The poll was conducted June 26-28, after the United States advanced from the group stage but before they won against Bosnia-Herzegovina in the first knockout round.
About 6 in 10 soccer fans were “extremely” or “very” excited about the U.S. advancing to the knockout round, much higher than the 25% of Americans overall who said the same.
The United States has historically lost once they reached the knockout rounds. Before Wednesday, they had last won a knockout game in 2002.
Though this poll was conducted before the United States' victory against Bosnia-Herzegovina, fans were already giving the U.S. men’s team credit for having a strong showing in the group stage. Most soccer fans, 55%, said the U.S. team's performance was going “extremely well” or “very well.” One-quarter, roughly, believed it was going “somewhat well.”
Similarly, about half of soccer fans say the United States’ role in co-hosting the World Cup is going at least “very” well.
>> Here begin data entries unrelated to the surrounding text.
Record RedisLockManager := mkRLM { rlm_store : bool; rlm_keyPrefix : string }.
Record RedisLock := mkRedisLock { rl_Key : string; rl_Owner : string; rl_Token : string;
                                  rl_manager : option RedisLockManager }.
Definition NewRedisLockManager (store : bool) (prefix : string) : RedisLockManager :=
  mkRLM store (redisKeyPrefix prefix).
Definition lockKey (m : RedisLockManager) (key : string) : string :=
  rlm_keyPrefix m +:+ "lock:" +:+ key.
Definition newLockToken (rand : Z -> res string string) : res string string :=
  token <-? rand 32; Ok (hexEncode token).

(** [Ok None] is the [false, nil] answer. *)
Definition Guard_Acquire (f : fault) (rand : Z -> res string string) (m : RedisLockManager)
    (key owner : string) (ttl : Duration) (t : Z) (db : rdb)
  : res lockErr (option RedisLock) * rdb :=
  let key := TrimSpace key in
  let owner := TrimSpace owner in
  if String.eqb key "" || String.eqb owner "" || (ttl <=? 0) then (Ok None, db) else
  if negb (rlm_store m) then (Err ErrNilStore, db) else
  match newLockToken rand with
  | Err e => (Err (ErrToken e), db)
  | Ok token =>
      match Store_SetNX true f (lockKey m key) token ttl t db with
      | (Err e, db') => (Err (ErrRedis e), db')
      | (Ok acquired, db') =>
          (if acquired then Ok (Some (mkRedisLock key owner token (Some m))) else Ok None, db')
      end
  end.

Definition Guard_Release (f : fault) (m : RedisLockManager) (key token : string) (t : Z) (db : rdb)
  : res lockErr bool * rdb :=
  let key := TrimSpace key in
  let token := TrimSpace token in
  if String.eqb key "" || String.eqb token "" then (Ok false, db) else
  if negb (rlm_store m) then (Err ErrNilStore, db) else
  match EvalInt true f (redisLockReleaseScript (lockKey m key) token) t db with
  | (Err e, db') => (Err (ErrRedis e), db')
  | (Ok deleted, db') => (Ok (deleted =? 1), db')
  end.
Definition RedisLock_Release (f : fault) (l : RedisLock) (t : Z) (db : rdb)
  : res lockErr bool * rdb :=
  match rl_manager l with
  | None => (Err ErrNilManager, db)
  | Some m => Guard_Release f m (rl_Key l) (rl_Token l) t db
  end.
Lemma demo_held_reachable : reachable demo_held.
Proof.
  set (s := Register (New true) demo_task). exists [s; s], empty_db, 0.
  apply (rtc_l _ _ (demo_world (demo_gor 0 Waiting false) empty_db ∅ [Started "sync"])).
  { left. exists 0%nat, 0%nat, (demo_gor 0 Entering false). split_and!; [done..|].
    by apply (SEnter 0 (demo_gor 0 Entering false) (boot [s; s] empty_db 0)). }
  apply (rtc_l _ _ (demo_world (demo_gor 0 Waiting true) empty_db ∅ [Started "sync"])).
  { right. by apply (ETicker (demo_world (demo_gor 0 Waiting false) empty_db ∅ [Started "sync"]) 0 (demo_gor 0 Waiting false)). }
  apply rtc_once. left. exists 0%nat, 0%nat, (demo_gor 0 Waiting true). split_and!; [done..|].
  refine (STick 0 (demo_gor 0 Waiting true) _ NoFault "A" _ _ _); [done..|]. by repeat constructor.
Qed.
Lemma demo_cancelled_reachable : reachable demo_cancelled.
Proof.
  destruct demo_held_reachable as (ss & db & t & Hr). exists ss, db, t. eapply rtc_r; [done|]. right. apply (ECancel demo_held 0).
Qed.

(** The function returns, the select takes the cancellation. *)
Definition demo_waiting : world :=
  put 0 (demo_gor 0 (Holding "A" 10000) false) Waiting false [] (unlock NoFault ("L", "A") 0 (w_db demo_held)) demo_cancelled.
Definition demo_over : world :=
  leave (demo_gor 0 Waiting false) Stopped
    (put 0 (demo_gor 0 Waiting false) Stopped false [TaskStopped "sync"] (w_db demo_waiting) demo_waiting).
Lemma demo_shutdown : rtc (own 0) demo_cancelled demo_over.
Proof.
  apply (rtc_l _ _ demo_waiting).
  { exists 0%nat, (demo_gor 0 (Holding "A" 10000) false). split_and!; [done..|].
    refine (SReturn 0 (demo_gor 0 (Holding "A" 10000) false) demo_cancelled NoFault (Ok ()) _). eauto. }
  apply rtc_once. exists 0%nat, (demo_gor 0 Waiting false). split_and!; [done..|].
  apply (SDone 0 (demo_gor 0 Waiting false) demo_waiting); [done|set_solver].
Qed.
Lemma demo_over_stuck : ~ (exists w, own 0 demo_over w).
Proof.
  intros (w & [|[|j]] & g & Hj & Hi & Hs); simpl in Hj; simplify_eq. by inversion Hs; naive_solver.
Qed.

Lemma locked_task_runs_once_witness :
  g_phase <$> gs demo_held !! 0%nat = Some (Holding "A" 10000) /\ 0%nat = 0%nat.
Proof.
  split; [reflexivity|].
  refine (locked_task_runs_once demo_held 0 0 (demo_gor 0 (Holding "A" 10000) false) _ "L" "A" "A" 10000 10000
    demo_held_reachable _ _ _ _ _ _ _ _); reflexivity.
Defined.
Lemma waitgroup_counts_goroutines_witness : returns 0 demo_held = false /\ default 0 (wg demo_held !! 0%nat) = 1.
Proof.
  split; [reflexivity|].
  refine (eq_trans (proj1 (waitgroup_counts_goroutines demo_held demo_held_reachable) 0%nat) _). reflexivity.
Defined.
Lemma cancelled_scheduler_returns_witness : returns 0 demo_over = true.
Proof.
  refine (proj1 (proj2 (cancelled_scheduler_returns 0 demo_cancelled demo_cancelled_reachable _) demo_over demo_shutdown demo_over_stuck)).
  apply elem_of_singleton. reflexivity.
Defined.
End SchedulerProps.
There's less enthusiasm for FIFA's role in managing the World Cup. Only about one-third of soccer fans in the U.S. say that's going “extremely” or “very” well. During the tournament, FIFA has faced criticism for enforcing mandated hydration breaks that some say ruin the momentum of games, as well as cooperating with travel restrictions and visa refusals against Iran.
The poll found Americans and soccer fans alike are about evenly split on whether they have a favorable or unfavorable opinion of FIFA. About 2 in 10 U.S. adults have a positive view of FIFA, while 25% have a negative one. Most Americans — 55% — don't have an opinion.
It’s not easy to get Americans to care about soccer, even with the World Cup in their backyard.
Only about 2 in 10 Americans consider themselves fans of international or U.S. soccer, far behind the share who root for professional football, basketball or baseball. And roughly one-third of U.S. adults say they have heard or read “a lot” about the World Cup, though most have heard at least “a little.”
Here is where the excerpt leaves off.